Lei de maus-tratos a animais: o que diz a legislação brasileira
A legislação brasileira estabelece punições específicas para casos de maus-tratos contra animais, um tema que ganhou destaque após a conclusão da investigação sobre a morte do cão comunitário Orelha em Florianópolis, Santa Catarina. A Polícia Civil do estado atribuiu as agressões que levaram ao óbito do animal a adolescentes, conforme informação confirmada pelo governo estadual à NSC TV.
O caso do cão Orelha: investigação concluída
Orelha, um cão comunitário que recebia cuidados de diversos moradores na Praia Brava, bairro turístico de Florianópolis, faleceu no dia 4 de janeiro após sofrer agressões violentas. Além deste episódio, a Polícia Civil também vinculou adolescentes à tentativa de afogar outro cachorro conhecido como Caramelo na mesma região.

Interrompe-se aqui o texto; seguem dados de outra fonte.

(** X2: when the firmware reports success without writing the bitmap,
    [get_active_pcr_banks] returns the empty bank set. *)
Theorem get_active_pcr_banks_unwritten_is_empty :
  forall (S : Type) (this : TcgTable S) (s s' : S),
    (forall b, get_active_pcr_banks_fn this s b = (SUCCESS, b, s')) ->
    get_active_pcr_banks this s = Some (Ok 0, s', [EP_get_active_pcr_banks]).
Proof.
  intros S this s s' Hfw.
  unfold get_active_pcr_banks, fw_bind, fw_call, fw_ret.
  rewrite Hfw. reflexivity.
Qed.

Lemma get_active_pcr_banks_unwritten_is_empty_witness :
  get_active_pcr_banks silent_table tt = Some (Ok 0, tt, [EP_get_active_pcr_banks]).
Proof.
  apply (get_active_pcr_banks_unwritten_is_empty unit silent_table tt tt).
  intro b; reflexivity.
Defined.

(** X3: when the firmware reports success without writing either
    out-parameter, [get_result_of_set_active_pcr_banks] returns [None]:
    [operation_present] starts at 0. *)
Theorem get_result_unwritten_is_none :
  forall (S : Type) (this : TcgTable S) (s s' : S),
    (forall op response,
       get_result_of_set_active_pcr_banks_fn this s op response = (SUCCESS, op, response, s')) ->
    get_result_of_set_active_pcr_banks this s
    = Some (Ok None, s', [EP_get_result_of_set_active_pcr_banks]).
Proof.
  intros S this s s' Hfw.
  unfold get_result_of_set_active_pcr_banks, fw_bind, fw_call, fw_ret.
  rewrite Hfw. reflexivity.
Qed.

Lemma get_result_unwritten_is_none_witness :
  get_result_of_set_active_pcr_banks silent_table tt
  = Some (Ok None, tt, [EP_get_result_of_set_active_pcr_banks]).
Proof.
  apply (get_result_unwritten_is_none unit silent_table tt tt).
  intros op response; reflexivity.
Defined.

(** X4: the derived [Ord] on [Version] answers [Equal] exactly for equal
    versions, agreeing with the derived [Eq]. *)
Theorem version_cmp_eq_iff_equal :
  forall a b : Version, Version_cmp a b = Eq <-> a = b.
Proof. intros a b. apply version_cmp_eq_helper. Qed.

(** X5: comparing two versions the other way round gives the opposite
    answer. *)
Theorem version_cmp_antisym :
  forall a b : Version, Version_cmp b a = CompOpp (Version_cmp a b).
Proof. intros a b. apply version_cmp_opp_helper. Qed.

(** X6: the strict order on versions is transitive. *)
Theorem version_lt_trans :
  forall a b c : Version, Version_lt a b -> Version_lt b c -> Version_lt a c.
Proof.
  intros a b c Hab Hbc.
  apply version_lt_lex_helper in Hab, Hbc. apply version_lt_lex_helper. lia.
Qed.

Lemma version_lt_trans_witness :
  Version_lt (mkVersion 1 2) (mkVersion 1 3) /\
  Version_lt (mkVersion 1 3) (mkVersion 2 0) /\
  Version_lt (mkVersion 1 2) (mkVersion 2 0).
Proof.
  split; [reflexivity | split; [reflexivity |]].
  apply (version_lt_trans (mkVersion 1 2) (mkVersion 1 3) (mkVersion 2 0));
    reflexivity.
Defined.

(** X7: the default version 0.0 is below or equal to every version whose
    components are [u8] values. *)
Theorem version_default_least :
  forall v : Version, 0 <= major v -> 0 <= minor v -> ~ Version_lt v Version_default.
Proof.
  intros v Hma Hmi H. apply version_lt_lex_helper in H. simpl in H. lia.
Qed.

Lemma version_default_least_witness :
  0 <= major (mkVersion 0 5) /\ 0 <= minor (mkVersion 0 5) /\
  ~ Version_lt (mkVersion 0 5) Version_default.
Proof.
  split; [simpl; lia | split; [simpl; lia |]].
  apply version_default_least; simpl; lia.
Defined.

(** X8: the derived order on capabilities looks at the private [size]
    field first: a capability with a smaller size field compares below
    another whatever their other fields. *)
Theorem capability_cmp_size_first :
  forall a b : BootServiceCapability,
    size a < size b -> BootServiceCapability_cmp a b = Lt.
Proof.
  intros a b H. unfold BootServiceCapability_cmp.
  rewrite (proj2 (Z.compare_lt_iff (size a) (size b)) H). reflexivity.
Qed.

Lemma capability_cmp_size_first_witness :
  exists a b : BootServiceCapability,
    size a < size b /\ tpm_present a = true /\ tpm_present b = false /\
    BootServiceCapability_cmp a b = Lt.
Proof.
  exists (mkBootServiceCapability 28 (mkVersion 1 1) (mkVersion 1 1) 0x1F 3 1 4096 4096 1 5 0x6),
         (mkBootServiceCapability 36 Version_default Version_default 0 0 0 0 0 0 0 0).
  split; [simpl; lia |]. split; [reflexivity |]. split; [reflexivity |].
  apply capability_cmp_size_first; simpl; lia.
Defined.

(** X9: the derived [Ord] on capabilities answers [Equal] exactly for
    capabilities equal in every field, agreeing with the derived [Eq]. *)
Theorem capability_cmp_eq_iff_equal :
  forall a b : BootServiceCapability, BootServiceCapability_cmp a b = Eq <-> a = b.
Proof.
  intros [] []. unfold BootServiceCapability_cmp; simpl.
  rewrite !then_cmp_eq_iff, !Z.compare_eq_iff, !version_cmp_eq_helper.
  split.
  - intros H. decompose [and] H. subst. reflexivity.
  - intros H. injection H. intros. subst. repeat split.
Qed.

(** X10: comparing two capabilities the other way round gives the
    opposite answer. *)
Theorem capability_cmp_antisym :
  forall a b : BootServiceCapability,
    BootServiceCapability_cmp b a = CompOpp (BootServiceCapability_cmp a b).
Proof.
  intros a b. unfold BootServiceCapability_cmp.
  rewrite (Z.compare_antisym (size a)), (version_cmp_opp_helper (structure_version a)),
    (version_cmp_opp_helper (protocol_version a)),
    (Z.compare_antisym (hash_algorithm_bitmap a)), (Z.compare_antisym (supported_event_logs a)),
    (Z.compare_antisym (present_flag a)), (Z.compare_antisym (max_command_size a)),
    (Z.compare_antisym (max_response_size a)), (Z.compare_antisym (manufacturer_id a)),
    (Z.compare_antisym (number_of_pcr_banks a)), (Z.compare_antisym (active_pcr_banks a)).
  rewrite !then_cmp_opp. reflexivity.
Qed.

(** X11: under [repr(C)] the capability fields sit at byte offsets 0, 1,
    3, 8, 12, 16, 18, 20, 24, 28 and 32; the structure is 36 bytes for 30
    bytes of fields, with padding after [protocol_version],
    [present_flag] and [max_response_size]: it is not packed. *)
Theorem capability_field_offsets :
  field_offsets BootServiceCapability_ty =
    [("size", 0); ("structure_version", 1); ("protocol_version", 3);
     ("hash_algorithm_bitmap", 8); ("supported_event_logs", 12);
     ("present_flag", 16); ("max_command_size", 18); ("max_response_size", 20);
     ("manufacturer_id", 24); ("number_of_pcr_banks", 28);
     ("active_pcr_banks", 32)] /\
  size_of_BootServiceCapability = 36 /\
  fields_size BootServiceCapability_ty = 30 /\
  ty_align BootServiceCapability_ty = 4.
Proof. repeat split. Qed.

Conforme o laudo pericial, o animal foi atingido na cabeça com um objeto contundente, resultando em ferimentos graves que o levaram à morte. A investigação analisou aproximadamente mil horas de gravações de câmeras de segurança da Praia Brava, embora não tenha encontrado imagens diretas do momento do espancamento.
Sigilo do ECA e detalhes da investigação
Os nomes, idades e localizações dos suspeitos não foram divulgados devido ao Estatuto da Criança e do Adolescente (ECA), que prevê sigilo absoluto em procedimentos envolvendo menores de 18 anos. Inicialmente, a polícia investigava um grupo de quatro adolescentes, mas um deles foi descartado da autoria na sexta-feira, 30 de janeiro, após comprovação de não envolvimento nos maus-tratos.
Registros de outros episódios ocorridos na mesma região e período, também supostamente causados por adolescentes, auxiliaram nas investigações. Três adultos, incluindo dois pais e um tio dos adolescentes investigados, foram indiciados sob suspeita de coagir uma testemunha durante o processo. A vítima da coação seria um vigilante de condomínio que possuía uma foto potencialmente esclarecedora do crime.
Quem era Orelha, o cão comunitário amado
Orelha vivia há pelo menos dez anos na Praia Brava, localizada no Norte da Ilha de Santa Catarina, tornando-se um verdadeiro mascote da região. Os moradores se revezavam nos cuidados a ele e a outros dois cachorros, mantendo três casinhas específicas para os animais no bairro.
A médica veterinária Fernanda Oliveira, que acompanhava regularmente o animal, descreveu Orelha como "sinônimo de alegria", destacando sua natureza dócil e brincalhona. "Cada vez que alguém falava com ele em tom mais fino ou fazia menção de fazer carinho, ele abaixava as orelhas, abanava o rabo e ia se deitando até ganhar carinho na barriga", relatou. O cachorro, de aproximadamente dez anos, era conhecido e amado até por turistas que visitavam a praia.
Reação da comunidade e mobilização nacional
A descoberta de Orelha agonizando chocou os moradores, que imediatamente o levaram a um veterinário. O empresário Silvio Gasperin expressou indignação: "Estava agonizando, a gente o recolheu, levou para o veterinário. Mas tinha sido completamente massacrado, né? Uma crueldade sem tamanho".
O caso mobilizou manifestações não apenas em Florianópolis, mas em várias cidades brasileiras, evidenciando a comoção pública em torno da proteção animal. A morte de Orelha reacendeu debates sobre a eficácia das leis de maus-tratos e a necessidade de conscientização sobre o respeito à vida animal.
Punições previstas pela lei brasileira
A legislação brasileira, especialmente a Lei de Crimes Ambientais (Lei 9.605/98), prevê punições para maus-tratos contra animais, que podem incluir:
- Detenção de três meses a um ano
- Multa variável conforme a gravidade do caso
- Proibição de guarda de animais em situações mais graves
No entanto, quando os infratores são adolescentes, as medidas são aplicadas conforme o ECA, focando em medidas socioeducativas que priorizam a reinserção social, mantendo o sigilo processual para proteger os menores.
Este caso emblemático em Santa Catarina serve como alerta para a importância do cumprimento das leis de proteção animal e da responsabilidade coletiva no cuidado com os seres vivos que compartilham nossos espaços urbanos.